Mariette looks at her carefully, in the half wince of a pianist newly hearing the flaw in one key. “We
find God in stillness and silence.”
“I’m sorry,” Mother Saint-Raphaël says. “I may have added a nuance I didn’t intend.”
Mariette hurtfully gets up to a sitting position and holds her wrapped hands just below her heart. She smiles understandingly as she says, “And yet you’re suspicious still, aren’t you.”

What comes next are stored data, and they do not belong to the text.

(* ===== verification/Distance.v ===== *)
(** * Distance: face_recognition's distance and the match test

    [face_recognition.face_distance(known, e)] is
    [np.linalg.norm(known - e, axis=1)] and [compare_faces(known, e,
    tolerance=0.6)] is [face_distance(known, e) <= tolerance].  The
    distance [sqrt s] is kept as its square [s], a rational, so that
    comparing it with a rational threshold computes ([dist_lt],
    [dist_le]); [dist_value] is the real number it stands for, and the
    refinement lemmas [dist_lt_sqrt] and [dist_le_spec] relate the two.
    Calling [face_distance] with [[None]] (no reference) raises
    [TypeError]; vectors that numpy cannot broadcast raise [ValueError].

    [same_person_test_at] is the test of FinalProject.py lines 132-135
    (and FaceMatching.py lines 112-117): [match and face_distance < thr]. *)

From Stdlib Require Import List QArith Qpower Qreals Reals Lra Lia SetoidList Morphisms.
From S2P Require Import Prelude Vision.
Import ListNotations.

Local Open Scope py_scope.
Local Open Scope Q_scope.

(** [sum((a - b) ** 2)]: the squared Euclidean norm of [a - b]. *)
Fixpoint sq_norm_diff (a b : Encoding) : Q :=
  match a, b with
  | x :: a', y :: b' => (x - y) * (x - y) + sq_norm_diff a' b'
  | _, _ => 0
  end.

(** A non-negative float produced by [np.linalg.norm], represented by
    its square. *)
Record Distance : Type := mkDistance { dist_sq : Q }.

Definition dist_value (d : Distance) : R := sqrt (Q2R (dist_sq d)).

(** The real Euclidean distance of two encodings. *)
Definition euclidean_distance (a b : Encoding) : R := sqrt (Q2R (sq_norm_diff a b)).

Definition Qltb (x y : Q) : bool :=
  match Qcompare x y with Lt => true | _ => false end.

(** [d < t] for a distance and a rational threshold. *)
Definition dist_lt (d : Distance) (t : Q) : bool :=
  Qltb 0 t && Qltb (dist_sq d) (t * t).

(** [d <= t] *)
Definition dist_le (d : Distance) (t : Q) : bool :=
  Qle_bool 0 t && Qle_bool (dist_sq d) (t * t).

(** [sum((k - e) ** 2)] for a row [k] of [face_encodings] after numpy
    broadcasting: equal lengths subtract componentwise, a row or a probe
    of length 1 is repeated, any other pair does not broadcast. *)
Definition broadcast_sq_norm_diff (k e : Encoding) : option Q :=
  if Nat.eqb (length k) (length e) then Some (sq_norm_diff k e)
  else match k, e with
       | [x], _ => Some (sq_norm_diff (repeat x (length e)) e)
       | _, [y] => Some (sq_norm_diff k (repeat y (length k)))
       | _, _ => None
       end.

(** One row of [np.linalg.norm(face_encodings - face_to_compare, axis=1)]:
    [None - float] raises [TypeError], shapes that do not broadcast
    raise [ValueError]. *)
Definition row_distance (known : option Encoding) (e : Encoding) : outcome Distance :=
  match known with
  | None => Raised TypeError
  | Some k =>
      match broadcast_sq_norm_diff k e with
      | Some s => Normal (mkDistance s)
      | None => Raised ValueError
      end
  end.

Fixpoint rows_distance (known : list (option Encoding)) (e : Encoding)
  : outcome (list Distance) :=
  match known with
  | [] => Normal []
  | k :: ks =>
      let? d := row_distance k e in
      let? ds := rows_distance ks e in
      Normal (d :: ds)
  end.
(* ===== verification/Session.v ===== *)
(** * Session: FinalProject.py as a whole

    The state is [Handlers.State] with FinalProject's own globals
    [frame_counter] and [current_person_count] (lines 15-16) as its
    variant part, the [Cache] of [Cadence]; [cache] names that part.
    The button handlers are the shared ones of [Handlers]
    ([capture_reference_photo] lines 43-68, [upload_reference_photo]
    lines 70-83, [recognize_live] lines 85-93, [stop_camera] lines
    173-178); this file adds FinalProject's [update_frame] (lines
    95-171) and wires the five callbacks into the Tk loop of [TkLoop]
    as the instance [fp_app] (the buttons of lines 180-196).

    The theorems give the exact effect of a processed frame and of its
    error paths, an invariant of the reachable states by rule
    induction, the shape of the reference in every reachable state and
    hence that a frame ends the loop only without a reference, the
    single-loop property of the guarded loop, the termination of the
    timer chain on a finite camera stream, the bisimulation of states
    whose file systems hold the same files, and the defects (a second
    loop after Start, a frame gated by a stale cached count, the count
    surviving Stop and Start) for every state in which they arise;
    witnesses instantiate them on synthetic frames. *)

From Stdlib Require Import List Arith Lia QArith String.
From S2P Require Import Prelude Vision Distance Encode Decision Cadence TkLoop Handlers.
Import ListNotations.

Local Open Scope py_scope.
Local Open Scope nat_scope.

(** FinalProject's own globals in the state. *)
Abbreviation cache := extra (only parsing).
Abbreviation set_cache := set_extra (only parsing).

Section Session.

Context {Image : Type} `{OpenCV Image} `{FaceRecognition Image} `{PersonDetector Image}.
(* ===== verification/SessionFM.v ===== *)
(** * SessionFM: FaceMatching.py as a whole

    FaceMatching.py has the globals of [Handlers] and nothing of its
    own ([State Image unit]); its four button handlers are the shared
    ones (their text is FinalProject's: [capture_reference_photo]
    lines 40-65, [upload_reference_photo] lines 67-80,
    [recognize_live] lines 82-90, [stop_camera] lines 146-151).  Its
    [update_frame] (lines 92-144) has no person detector: every face of
    the half-size frame is compared with the reference
    ([Decision.classify_all_faces]) and the last verdict, or an empty
    label when there is no face, is shown.  [fm_app] wires the
    handlers into the Tk loop (buttons of lines 153-169).

    The theorems give the effect of a processed frame, the cleared
    label on a frame without a face, the loop's end on the first face
    after the reference is lost, and the loop properties proved once in
    [Handlers]. *)

From Stdlib Require Import List Arith Lia QArith String ZArith.
From S2P Require Import Prelude Vision Distance Encode Decision TkLoop Handlers.
Import ListNotations.

Local Open Scope py_scope.
Local Open Scope nat_scope.

Section SessionFM.

Context {Image : Type} `{OpenCV Image} `{FaceRecognition Image}.

(** Start-up: lines 10-13 and the empty [result_label] of line 25. *)
Definition fm_initial_state (camera : list (option Image)) (files : FileSystem Image)
  : State Image unit :=
  initial_state tt camera files.

(** The shared handlers at FaceMatching.py's state. *)
Definition fm_capture_reference_photo (keys : list Z) : PyM (State Image unit) unit :=
  capture_reference_photo keys.

Definition fm_upload_reference_photo (choice : option string) : PyM (State Image unit) unit :=
  upload_reference_photo choice.

Definition fm_stop_camera : PyM (State Image unit) unit := stop_camera.

(** [update_frame()], lines 92-144: the frame is halved before it is
    converted to RGB (the other order from FinalProject.py). *)
Definition fm_update_frame : PyM (State Image unit) unit :=
  st <- py_get ;;
  if negb (running st) then py_ret tt else
  r <- read_frame ;;
  match r with
  | None => py_ret tt
  | Some frame =>
      let small_frame := resize frame (1 # 2) (1 # 2) in
      let rgb_small_frame := cvtColor small_frame COLOR_BGR2RGB in
      let processed_frame := fm_preprocess_image rgb_small_frame in
      st <- py_get ;;
      label <- py_lift (classify_all_faces (reference_encoding st) processed_frame) ;;
      py_modify (set_result_label label) ;;
      py_modify (set_video_frame (Some frame)) ;;
      py_modify (fun st => set_pending (S (pending st)) st)
  end.

Definition fm_recognize_live : PyM (State Image unit) unit := recognize_live fm_update_frame.

End SessionFM.

(** The buttons of lines 153-169 and the timer of line 144. *)
#[export] Instance fm_app {Image : Type} `{OpenCV Image} `{FaceRecognition Image}
  : TkApp (State Image unit) := {|
  on_capture := fm_capture_reference_photo;
  on_upload := fm_upload_reference_photo;
  on_start := fm_recognize_live;
  on_stop := fm_stop_camera;
  on_timer := fm_update_frame;
  app_init st := exists cam fs, st = fm_initial_state cam fs;
  timers := pending;
  set_timers := set_pending
|}.

#[export] Instance fm_app_laws {Image : Type} `{OpenCV Image} `{FaceRecognition Image}
  : TkAppLaws (State Image unit).
Proof. apply (embedding_app_laws tt fm_update_frame). Qed.

(** The synthetic session of the concrete runs. *)
Definition fm_demo (cam : list (option SynthFrame)) : State SynthFrame unit :=
  fm_initial_state cam demo_files.

(** ** What [fm_update_frame] does to the state *)

Section SessionFMTheory.

Context {Image : Type} `{OpenCV Image} `{FaceRecognition Image}.

Implicit Types st : State Image unit.

(** The processed frame of lines 101-103. *)
Definition fm_processed (frame : Image) : Image :=
  fm_preprocess_image (cvtColor (resize frame (1 # 2) (1 # 2)) COLOR_BGR2RGB).

Lemma fm_update_frame_exec st :
  py_exec fm_update_frame st =
  if negb (running st) then st else
  match video_capture st with
  | Some CaptureOpen =>
      match camera st with
      | Some frame :: rest =>
          match classify_all_faces (reference_encoding st) (fm_processed frame) with
          | Raised _ => set_camera rest st
          | Normal label =>
              set_pending (S (pending st))
                (set_video_frame (Some frame) (set_result_label label (set_camera rest st)))
          end
      | None :: rest => set_camera rest st
      | [] => st
      end
  | _ => st
  end.
Proof.
  unfold fm_update_frame, read_frame, fm_processed. py_unfold.
  destruct (running st); cbn; [|reflexivity].
  destruct (video_capture st) as [[|]|]; cbn; try reflexivity.
  destruct (camera st) as [|[frame|] rest]; cbn; try reflexivity.
  destruct (classify_all_faces _ _); reflexivity.
Qed.

Lemma fm_update_frame_frame st :
  let st' := py_exec fm_update_frame st in
  reference_encoding st' = reference_encoding st /\ video_capture st' = video_capture st /\
  running st' = running st /\ pending st <= pending st' <= S (pending st) /\
  (pending st' = S (pending st) -> List.length (camera st') < List.length (camera st)).
Proof.
  cbn zeta. rewrite fm_update_frame_exec. destruct (running st) eqn:Hr; cbn; [|solve_frame].
  destruct (video_capture st) as [[|]|] eqn:Hv; cbn; try solve_frame.
  destruct (camera st) as [|[frame|] rest] eqn:Hc; cbn; try solve_frame.
  destruct_outcome; cbn; solve_frame.
Qed.

#[export] Instance fm_update_frame_laws : UpdateFrameLaws fm_update_frame.
Proof.
  split; intros st; destruct (fm_update_frame_frame st) as (? & ? & ? & ? & ?); try solve_frame.
  intros Hr. rewrite fm_update_frame_exec, Hr. reflexivity.
Qed.

(** C29. A frame processed to its end (lines 97-144): the label is the
    verdict of the face loop on the processed frame (the last face's),
    the frame is shown and one new timer is pending; nothing gates the
    verdict on the number of persons. *)
Theorem fm_update_frame_processes_frame st (frame : Image) rest (label : Label) :
  running st = true -> video_capture st = Some CaptureOpen -> camera st = Some frame :: rest ->
  classify_all_faces (reference_encoding st) (fm_processed frame) = Normal label ->
  let st' := py_exec fm_update_frame st in
  result_label st' = label /\ video_frame st' = Some frame /\
  pending st' = S (pending st) /\ camera st' = rest /\ running st' = true.
Proof.
  intros Hr Hv Hc Hl. rewrite fm_update_frame_exec, Hr, Hv, Hc. cbn. rewrite Hl.
  repeat split; assumption.
Qed.

(** C30. A frame in which no face is located clears the label to the
    empty black text of lines 108-109 (the spec asks for "No face
    detected"), and the loop goes on, even when no reference is set:
    with no face the loop body, where [face_distance] raises, never
    runs. *)
Theorem fm_no_face_clears_label st (frame : Image) rest :
  running st = true -> video_capture st = Some CaptureOpen -> camera st = Some frame :: rest ->
  face_locations (fm_processed frame) = [] ->
  let st' := py_exec fm_update_frame st in
  result_label st' = blank_label /\ pending st' = S (pending st) /\ camera st' = rest.
Proof.
  intros Hr Hv Hc Hf. rewrite fm_update_frame_exec, Hr, Hv, Hc. cbn.
  unfold classify_all_faces. rewrite Hf. repeat split.
Qed.

(** The loop properties of [Handlers] for FaceMatching.py. *)
Lemma fm_reachable_session_inv st : reachable st -> session_inv st.
Proof. exact (embedding_reachable_inv tt fm_update_frame st). Qed.

Lemma fm_guarded_pending_le_1 st : reachable_guarded st -> pending st <= 1.
Proof. exact (embedding_guarded_pending_le_1 tt fm_update_frame st). Qed.

Lemma fm_timers_after_stop st (k : nat) :
  run_events (repeat EvTimer k) (py_exec fm_stop_camera st) =
  set_pending (pending st - k) (py_exec fm_stop_camera st).
Proof. exact (embedding_timers_after_stop tt fm_update_frame st k). Qed.

Lemma fm_recognition_loop_terminates st (k : nat) :
  pending st = 1 -> List.length (camera st) < k ->
  pending (run_events (repeat EvTimer k) st) = 0.
Proof. exact (embedding_loop_terminates tt fm_update_frame st k). Qed.

(** FaceMatching.py's [update_frame] touches no file either, so its
    loop is a bisimulation for [state_equiv] too. *)
Lemma fm_update_frame_set_files (fs : FileSystem Image) st :
  py_exec fm_update_frame (set_files fs st) = set_files fs (py_exec fm_update_frame st).
Proof.
  rewrite !fm_update_frame_exec. update_frame_guards st.
  destruct (classify_all_faces _ _); reflexivity.
Qed.

Lemma fm_update_frame_files st : files (py_exec fm_update_frame st) = files st.
Proof.
  rewrite fm_update_frame_exec. update_frame_guards st.
  destruct (classify_all_faces _ _); reflexivity.
Qed.

Lemma fm_run_events_files_equiv (evs : list Event) st1 st2 :
  state_equiv st1 st2 ->
  state_equiv (@run_events _ fm_app evs st1) (@run_events _ fm_app evs st2).
Proof.
  exact (embedding_run_events_equiv tt fm_update_frame fm_update_frame_set_files
           fm_update_frame_files evs st1 st2).
Qed.

End SessionFMTheory.

(** ** Frames without a reference *)

Section SessionFMNoReference.

Context {Image : Type} `{OpenCV Image} `{FaceRecognition Image} `{!VisionLaws Image}.

Implicit Types st : State Image unit.

(** C31. The loop without a reference (a divergence from spec section
    4.5): once [reference_encoding] is [None], as after an upload
    without a face during recognition, the first frame in which a face
    is located raises [TypeError] in [face_distance] (line 112), so
    [update_frame] returns before [video_label.after]: no timer is
    left, [running] still says true and the label is not updated. *)
Theorem fm_no_reference_face_ends_loop st (frame : Image) rest :
  running st = true -> video_capture st = Some CaptureOpen -> camera st = Some frame :: rest ->
  reference_encoding st = None -> face_locations (fm_processed frame) <> [] ->
  let st' := py_exec fm_update_frame st in
  pending st' = pending st /\ running st' = true /\ result_label st' = result_label st /\
  camera st' = rest.
Proof.
  intros Hr Hv Hc Hnone Hf. cbn zeta. rewrite fm_update_frame_exec, Hr, Hv, Hc, Hnone. cbn.
  unfold classify_all_faces.
  pose proof (face_encodings_length (fm_processed frame) (face_locations (fm_processed frame)))
    as Hlen.
  destruct (face_locations (fm_processed frame)) as [|l ls]; [contradiction|].
  destruct (face_encodings _ _) as [|e es]; [discriminate|].
  cbn. destruct st. repeat split; assumption.
Qed.

End SessionFMNoReference.

(** ** Witnesses *)

Lemma fm_update_frame_processes_frame_witness :
  let st := run_events [EvUpload (Some "owner.png"%string)] (fm_demo [Some crowd_frame]) in
  let st := set_running true (set_video_capture (Some CaptureOpen) st) in
  let st' := py_exec fm_update_frame st in
  result_label st' = mkLabel msg_different_person red /\ video_frame st' = Some crowd_frame /\
  pending st' = S (pending st) /\ camera st' = [] /\ running st' = true.
Proof.
  cbn zeta. apply fm_update_frame_processes_frame; vm_compute; reflexivity.
Defined.

Lemma fm_no_face_clears_label_witness :
  let st := set_running true (set_video_capture (Some CaptureOpen) (fm_demo [Some empty_frame])) in
  let st' := py_exec fm_update_frame st in
  result_label st' = blank_label /\ pending st' = S (pending st) /\ camera st' = [].
Proof. cbn zeta. apply (fm_no_face_clears_label _ empty_frame); reflexivity. Defined.

Lemma fm_no_reference_face_ends_loop_witness :
  let st := set_running true (set_video_capture (Some CaptureOpen) (fm_demo [Some owner_frame])) in
  let st' := py_exec fm_update_frame st in
  pending st' = pending st /\ running st' = true /\ result_label st' = result_label st /\
  camera st' = [].
Proof.
  cbn zeta. apply (fm_no_reference_face_ends_loop _ owner_frame []);
    [reflexivity | reflexivity | reflexivity | reflexivity | vm_compute; discriminate].
Defined.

“I have been troubled by God’s motives for this,” the prioress says. “I see no possible reasons for it. Is it so Mariette Baptiste will be praised and esteemed by the pious? Or is it so she shall be humiliated and jeered at by skeptics? Is it to honor religion or to humble science? And what are these horrible wounds, really? A trick of anatomy, a bleeding challenge to medical diagnosis, a brief and baffling injury that hasn’t yet, in six hundred years, changed our theology or our religious practices. Have you any idea how disruptive you’ve been? You are awakening hollow talk and half-formed opinions that have no place in our priory, and I have no idea why God would be doing this to us. To you. I do know that the things the villagers have been giving us have not helped us in our vow of poverty. And all the seeking people who have been showing up have not helped our rule of enclosure. And there are breaches to our vow of obedience whenever you become the topic.”
She sees that the postulant is staring at her impassively, with a hint, even, of amusement. She says in a sterner way, “I flatter myself that I have been extremely tolerant and patient, thus far. I have done so out of respect for your late sister, and in sympathy for the torment you have in her loss. But I shall not suffer your confusions much longer. And so I pray, Mariette, that if it is in your power to stop this—as I presume it is—that you do indeed stop it.” She pauses and then stands. “And if it is in your power to heal me of the hate and envy I have for you now, please do that as well.”